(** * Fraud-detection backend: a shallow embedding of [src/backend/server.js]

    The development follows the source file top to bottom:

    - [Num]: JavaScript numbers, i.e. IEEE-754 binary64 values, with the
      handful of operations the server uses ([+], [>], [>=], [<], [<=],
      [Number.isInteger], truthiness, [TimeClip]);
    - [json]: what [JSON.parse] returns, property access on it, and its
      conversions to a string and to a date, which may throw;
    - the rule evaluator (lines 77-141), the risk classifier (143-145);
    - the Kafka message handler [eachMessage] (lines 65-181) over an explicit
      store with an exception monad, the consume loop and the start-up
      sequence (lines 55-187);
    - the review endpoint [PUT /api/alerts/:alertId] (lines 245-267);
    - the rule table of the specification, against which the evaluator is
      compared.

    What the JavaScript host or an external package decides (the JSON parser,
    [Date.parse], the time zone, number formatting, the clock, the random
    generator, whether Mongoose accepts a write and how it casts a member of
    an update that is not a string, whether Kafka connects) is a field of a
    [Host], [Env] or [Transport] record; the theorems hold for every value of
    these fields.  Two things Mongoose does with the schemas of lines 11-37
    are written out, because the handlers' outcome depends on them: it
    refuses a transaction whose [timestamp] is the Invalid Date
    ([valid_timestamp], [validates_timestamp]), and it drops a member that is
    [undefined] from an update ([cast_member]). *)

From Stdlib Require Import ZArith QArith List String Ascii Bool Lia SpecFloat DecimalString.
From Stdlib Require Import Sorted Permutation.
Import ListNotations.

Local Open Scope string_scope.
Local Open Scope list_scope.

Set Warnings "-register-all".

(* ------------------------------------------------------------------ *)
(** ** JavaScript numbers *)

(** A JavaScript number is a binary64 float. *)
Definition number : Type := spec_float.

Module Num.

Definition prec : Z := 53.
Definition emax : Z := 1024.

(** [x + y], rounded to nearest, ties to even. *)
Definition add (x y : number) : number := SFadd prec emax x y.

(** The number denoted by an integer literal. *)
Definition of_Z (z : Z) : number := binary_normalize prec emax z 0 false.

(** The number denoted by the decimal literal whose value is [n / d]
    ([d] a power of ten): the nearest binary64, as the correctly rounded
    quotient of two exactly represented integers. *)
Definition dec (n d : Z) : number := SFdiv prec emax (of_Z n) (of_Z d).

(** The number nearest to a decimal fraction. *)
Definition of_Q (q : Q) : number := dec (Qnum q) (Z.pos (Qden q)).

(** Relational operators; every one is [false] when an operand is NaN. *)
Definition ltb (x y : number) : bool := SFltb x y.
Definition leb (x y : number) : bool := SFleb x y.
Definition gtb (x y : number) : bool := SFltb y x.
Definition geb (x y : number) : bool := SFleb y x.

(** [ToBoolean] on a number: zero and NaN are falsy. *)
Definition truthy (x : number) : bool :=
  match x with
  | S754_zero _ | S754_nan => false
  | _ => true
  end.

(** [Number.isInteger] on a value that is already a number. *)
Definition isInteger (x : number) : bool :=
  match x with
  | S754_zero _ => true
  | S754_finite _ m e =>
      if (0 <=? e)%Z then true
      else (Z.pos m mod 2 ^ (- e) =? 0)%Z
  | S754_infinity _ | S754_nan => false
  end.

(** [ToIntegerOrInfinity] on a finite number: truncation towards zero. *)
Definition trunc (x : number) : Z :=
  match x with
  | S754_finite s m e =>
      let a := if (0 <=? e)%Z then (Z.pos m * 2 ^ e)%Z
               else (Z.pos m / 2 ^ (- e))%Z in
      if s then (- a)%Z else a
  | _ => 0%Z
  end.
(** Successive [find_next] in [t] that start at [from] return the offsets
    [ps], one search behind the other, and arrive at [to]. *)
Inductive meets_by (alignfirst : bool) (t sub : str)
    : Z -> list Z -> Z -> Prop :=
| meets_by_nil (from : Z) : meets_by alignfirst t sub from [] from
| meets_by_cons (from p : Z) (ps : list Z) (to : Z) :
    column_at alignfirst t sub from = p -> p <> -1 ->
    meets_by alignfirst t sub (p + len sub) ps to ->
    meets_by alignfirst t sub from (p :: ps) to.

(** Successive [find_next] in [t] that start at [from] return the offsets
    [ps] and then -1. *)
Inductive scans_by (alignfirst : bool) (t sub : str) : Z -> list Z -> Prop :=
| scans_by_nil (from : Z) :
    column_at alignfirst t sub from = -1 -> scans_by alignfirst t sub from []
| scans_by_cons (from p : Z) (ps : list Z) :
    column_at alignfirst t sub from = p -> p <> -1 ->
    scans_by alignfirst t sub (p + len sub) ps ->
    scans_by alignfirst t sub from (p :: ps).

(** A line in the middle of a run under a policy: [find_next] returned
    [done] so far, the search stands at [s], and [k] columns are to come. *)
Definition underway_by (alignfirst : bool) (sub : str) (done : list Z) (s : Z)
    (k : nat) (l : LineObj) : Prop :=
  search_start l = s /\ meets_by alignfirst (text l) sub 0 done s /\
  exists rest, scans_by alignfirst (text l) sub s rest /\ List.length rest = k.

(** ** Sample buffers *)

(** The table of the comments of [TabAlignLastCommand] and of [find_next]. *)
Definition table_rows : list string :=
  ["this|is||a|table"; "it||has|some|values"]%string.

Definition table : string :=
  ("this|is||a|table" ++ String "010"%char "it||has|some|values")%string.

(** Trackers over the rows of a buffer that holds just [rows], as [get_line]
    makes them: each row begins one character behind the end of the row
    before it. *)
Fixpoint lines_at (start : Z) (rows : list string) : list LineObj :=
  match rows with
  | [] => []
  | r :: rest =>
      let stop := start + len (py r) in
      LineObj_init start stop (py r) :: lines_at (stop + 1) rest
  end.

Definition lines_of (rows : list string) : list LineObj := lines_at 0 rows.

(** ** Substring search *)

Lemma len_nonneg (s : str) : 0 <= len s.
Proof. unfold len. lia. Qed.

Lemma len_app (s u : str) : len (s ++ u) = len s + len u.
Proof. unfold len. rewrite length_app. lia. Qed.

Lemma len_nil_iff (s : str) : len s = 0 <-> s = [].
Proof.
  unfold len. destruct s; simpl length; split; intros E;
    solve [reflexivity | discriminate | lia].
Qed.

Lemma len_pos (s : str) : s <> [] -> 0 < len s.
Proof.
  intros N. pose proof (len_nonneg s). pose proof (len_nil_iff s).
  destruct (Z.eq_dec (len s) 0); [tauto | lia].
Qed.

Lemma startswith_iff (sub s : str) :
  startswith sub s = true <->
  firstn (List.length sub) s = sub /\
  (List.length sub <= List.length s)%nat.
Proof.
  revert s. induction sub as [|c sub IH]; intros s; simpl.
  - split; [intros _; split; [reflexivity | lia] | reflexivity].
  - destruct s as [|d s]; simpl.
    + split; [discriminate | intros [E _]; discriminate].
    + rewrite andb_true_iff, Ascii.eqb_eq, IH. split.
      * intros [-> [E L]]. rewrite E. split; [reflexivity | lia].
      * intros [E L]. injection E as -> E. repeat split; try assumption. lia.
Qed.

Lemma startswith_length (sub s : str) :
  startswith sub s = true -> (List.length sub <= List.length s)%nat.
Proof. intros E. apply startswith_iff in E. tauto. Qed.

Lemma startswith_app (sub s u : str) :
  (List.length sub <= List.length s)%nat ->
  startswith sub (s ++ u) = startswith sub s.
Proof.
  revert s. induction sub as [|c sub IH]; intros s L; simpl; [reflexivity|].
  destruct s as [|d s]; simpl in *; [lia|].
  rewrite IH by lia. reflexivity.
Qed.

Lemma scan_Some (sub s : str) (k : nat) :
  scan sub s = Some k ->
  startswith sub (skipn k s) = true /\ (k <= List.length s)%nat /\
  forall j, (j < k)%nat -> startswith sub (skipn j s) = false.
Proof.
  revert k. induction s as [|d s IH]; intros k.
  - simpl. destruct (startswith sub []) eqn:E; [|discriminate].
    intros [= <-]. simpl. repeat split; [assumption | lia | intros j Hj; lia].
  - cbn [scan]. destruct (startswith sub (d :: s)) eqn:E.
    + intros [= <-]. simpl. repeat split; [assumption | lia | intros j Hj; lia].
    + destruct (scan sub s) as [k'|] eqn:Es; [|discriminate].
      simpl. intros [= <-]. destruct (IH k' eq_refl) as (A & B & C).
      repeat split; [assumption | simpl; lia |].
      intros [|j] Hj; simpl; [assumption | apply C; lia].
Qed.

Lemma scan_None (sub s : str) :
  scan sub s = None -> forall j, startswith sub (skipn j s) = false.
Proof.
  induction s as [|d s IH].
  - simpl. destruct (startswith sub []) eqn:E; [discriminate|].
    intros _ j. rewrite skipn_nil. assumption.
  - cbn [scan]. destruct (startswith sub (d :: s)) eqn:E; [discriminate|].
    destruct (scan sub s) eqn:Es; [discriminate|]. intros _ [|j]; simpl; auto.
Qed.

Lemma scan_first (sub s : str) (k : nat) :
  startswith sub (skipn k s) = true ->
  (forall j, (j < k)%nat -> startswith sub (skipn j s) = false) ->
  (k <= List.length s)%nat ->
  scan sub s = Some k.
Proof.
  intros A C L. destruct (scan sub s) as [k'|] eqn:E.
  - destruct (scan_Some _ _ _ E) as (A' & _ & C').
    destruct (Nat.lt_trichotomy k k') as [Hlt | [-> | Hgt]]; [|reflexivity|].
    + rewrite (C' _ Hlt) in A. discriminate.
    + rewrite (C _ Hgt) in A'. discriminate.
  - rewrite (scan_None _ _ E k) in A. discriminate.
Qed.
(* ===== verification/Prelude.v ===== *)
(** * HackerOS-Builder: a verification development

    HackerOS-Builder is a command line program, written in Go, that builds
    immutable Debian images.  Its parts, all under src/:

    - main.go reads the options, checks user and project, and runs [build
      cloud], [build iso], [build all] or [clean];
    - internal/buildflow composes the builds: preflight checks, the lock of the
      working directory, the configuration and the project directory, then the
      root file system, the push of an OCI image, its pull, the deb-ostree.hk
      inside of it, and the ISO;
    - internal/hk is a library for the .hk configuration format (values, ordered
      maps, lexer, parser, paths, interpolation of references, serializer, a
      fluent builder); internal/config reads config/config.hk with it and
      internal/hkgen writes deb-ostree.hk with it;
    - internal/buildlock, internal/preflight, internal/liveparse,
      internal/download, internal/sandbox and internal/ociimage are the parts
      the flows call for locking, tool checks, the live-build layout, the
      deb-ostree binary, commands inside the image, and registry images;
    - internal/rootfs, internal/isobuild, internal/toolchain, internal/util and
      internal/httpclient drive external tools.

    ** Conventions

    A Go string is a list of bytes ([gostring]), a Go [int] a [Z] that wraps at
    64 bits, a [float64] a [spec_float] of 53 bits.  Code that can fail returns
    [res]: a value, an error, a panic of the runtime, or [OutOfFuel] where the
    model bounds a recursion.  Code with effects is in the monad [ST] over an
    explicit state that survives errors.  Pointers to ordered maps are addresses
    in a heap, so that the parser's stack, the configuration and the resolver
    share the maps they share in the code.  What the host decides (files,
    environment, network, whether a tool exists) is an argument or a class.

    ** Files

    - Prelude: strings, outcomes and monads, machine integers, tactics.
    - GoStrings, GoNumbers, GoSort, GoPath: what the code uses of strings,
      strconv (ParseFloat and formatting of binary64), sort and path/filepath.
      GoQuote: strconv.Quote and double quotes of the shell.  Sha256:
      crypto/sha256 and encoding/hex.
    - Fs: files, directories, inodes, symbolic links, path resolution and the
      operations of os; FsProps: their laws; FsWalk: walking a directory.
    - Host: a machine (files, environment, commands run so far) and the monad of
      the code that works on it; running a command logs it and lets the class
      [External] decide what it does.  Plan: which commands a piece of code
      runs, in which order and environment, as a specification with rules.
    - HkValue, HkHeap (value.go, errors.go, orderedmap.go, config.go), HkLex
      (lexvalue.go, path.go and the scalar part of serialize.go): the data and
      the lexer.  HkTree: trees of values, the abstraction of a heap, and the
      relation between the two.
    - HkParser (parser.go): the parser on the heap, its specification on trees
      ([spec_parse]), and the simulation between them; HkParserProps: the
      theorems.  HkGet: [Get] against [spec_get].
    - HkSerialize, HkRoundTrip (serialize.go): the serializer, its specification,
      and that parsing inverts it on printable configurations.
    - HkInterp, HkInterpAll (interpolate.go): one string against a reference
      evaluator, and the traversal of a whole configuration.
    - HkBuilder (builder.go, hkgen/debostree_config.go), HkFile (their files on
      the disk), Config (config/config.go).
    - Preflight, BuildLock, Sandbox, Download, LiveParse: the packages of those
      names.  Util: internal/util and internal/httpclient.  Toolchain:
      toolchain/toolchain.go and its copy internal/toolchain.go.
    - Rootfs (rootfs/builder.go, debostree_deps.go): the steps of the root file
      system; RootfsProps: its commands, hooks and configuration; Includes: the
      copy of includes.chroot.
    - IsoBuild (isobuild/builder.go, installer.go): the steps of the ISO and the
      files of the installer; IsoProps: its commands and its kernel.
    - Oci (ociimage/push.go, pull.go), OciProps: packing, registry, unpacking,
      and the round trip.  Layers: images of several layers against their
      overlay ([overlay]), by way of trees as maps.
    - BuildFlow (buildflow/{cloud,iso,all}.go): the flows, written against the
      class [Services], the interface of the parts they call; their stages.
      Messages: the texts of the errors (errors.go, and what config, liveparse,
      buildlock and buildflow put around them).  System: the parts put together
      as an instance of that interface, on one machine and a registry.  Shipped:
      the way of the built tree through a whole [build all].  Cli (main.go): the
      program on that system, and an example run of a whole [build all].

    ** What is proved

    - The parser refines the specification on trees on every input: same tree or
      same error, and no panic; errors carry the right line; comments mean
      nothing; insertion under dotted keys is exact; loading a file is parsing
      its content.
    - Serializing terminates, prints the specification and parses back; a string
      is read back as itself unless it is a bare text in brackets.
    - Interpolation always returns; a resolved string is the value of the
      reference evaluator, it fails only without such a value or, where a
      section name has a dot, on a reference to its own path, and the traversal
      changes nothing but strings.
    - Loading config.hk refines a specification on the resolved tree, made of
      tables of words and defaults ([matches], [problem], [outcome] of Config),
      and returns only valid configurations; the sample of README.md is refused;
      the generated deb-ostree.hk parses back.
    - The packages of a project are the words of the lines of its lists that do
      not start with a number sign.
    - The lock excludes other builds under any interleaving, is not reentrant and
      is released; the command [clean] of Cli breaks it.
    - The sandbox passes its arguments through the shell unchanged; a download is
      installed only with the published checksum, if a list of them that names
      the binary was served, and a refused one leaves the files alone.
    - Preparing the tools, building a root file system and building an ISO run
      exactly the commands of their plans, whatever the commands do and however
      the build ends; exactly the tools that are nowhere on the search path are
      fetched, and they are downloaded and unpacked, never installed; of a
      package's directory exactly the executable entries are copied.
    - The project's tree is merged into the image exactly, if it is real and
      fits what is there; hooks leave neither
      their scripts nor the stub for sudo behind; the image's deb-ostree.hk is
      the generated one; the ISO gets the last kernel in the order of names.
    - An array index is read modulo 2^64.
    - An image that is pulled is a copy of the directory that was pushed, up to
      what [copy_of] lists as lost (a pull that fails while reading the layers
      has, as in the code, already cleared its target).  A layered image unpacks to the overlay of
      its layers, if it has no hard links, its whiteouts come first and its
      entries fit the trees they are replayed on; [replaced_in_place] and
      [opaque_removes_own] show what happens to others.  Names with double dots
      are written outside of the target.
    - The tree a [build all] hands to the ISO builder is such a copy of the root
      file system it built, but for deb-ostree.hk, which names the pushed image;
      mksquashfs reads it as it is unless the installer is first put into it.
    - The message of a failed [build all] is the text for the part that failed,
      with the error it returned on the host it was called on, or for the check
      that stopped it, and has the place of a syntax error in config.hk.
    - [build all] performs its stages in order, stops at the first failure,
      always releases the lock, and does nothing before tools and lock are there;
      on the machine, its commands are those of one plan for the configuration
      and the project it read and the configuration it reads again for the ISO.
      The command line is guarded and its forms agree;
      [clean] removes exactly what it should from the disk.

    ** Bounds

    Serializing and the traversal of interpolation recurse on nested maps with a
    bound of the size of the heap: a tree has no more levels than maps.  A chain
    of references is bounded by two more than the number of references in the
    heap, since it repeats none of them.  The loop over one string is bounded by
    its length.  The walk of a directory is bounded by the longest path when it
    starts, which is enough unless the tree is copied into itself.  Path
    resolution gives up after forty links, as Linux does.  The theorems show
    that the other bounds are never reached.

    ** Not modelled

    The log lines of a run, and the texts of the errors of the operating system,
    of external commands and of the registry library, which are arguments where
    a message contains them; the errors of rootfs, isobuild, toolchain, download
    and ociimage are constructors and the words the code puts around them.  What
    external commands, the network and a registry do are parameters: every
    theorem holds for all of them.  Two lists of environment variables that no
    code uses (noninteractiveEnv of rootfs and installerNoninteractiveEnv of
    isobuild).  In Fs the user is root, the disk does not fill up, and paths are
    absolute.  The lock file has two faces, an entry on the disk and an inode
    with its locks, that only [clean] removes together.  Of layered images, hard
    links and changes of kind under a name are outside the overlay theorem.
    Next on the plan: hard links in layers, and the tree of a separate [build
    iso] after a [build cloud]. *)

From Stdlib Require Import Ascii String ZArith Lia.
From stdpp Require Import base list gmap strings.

▬▬▬▬▬▬

As the answer, set down only the lines from the data above between the one holding "store with an" and the one holding "an update that", inclusive, exactly as they read.

      store with an exception monad, the consume loop and the start-up
      sequence (lines 55-187);
    - the review endpoint [PUT /api/alerts/:alertId] (lines 245-267);
    - the rule table of the specification, against which the evaluator is
      compared.

    What the JavaScript host or an external package decides (the JSON parser,
    [Date.parse], the time zone, number formatting, the clock, the random
    generator, whether Mongoose accepts a write and how it casts a member of
    an update that is not a string, whether Kafka connects) is a field of a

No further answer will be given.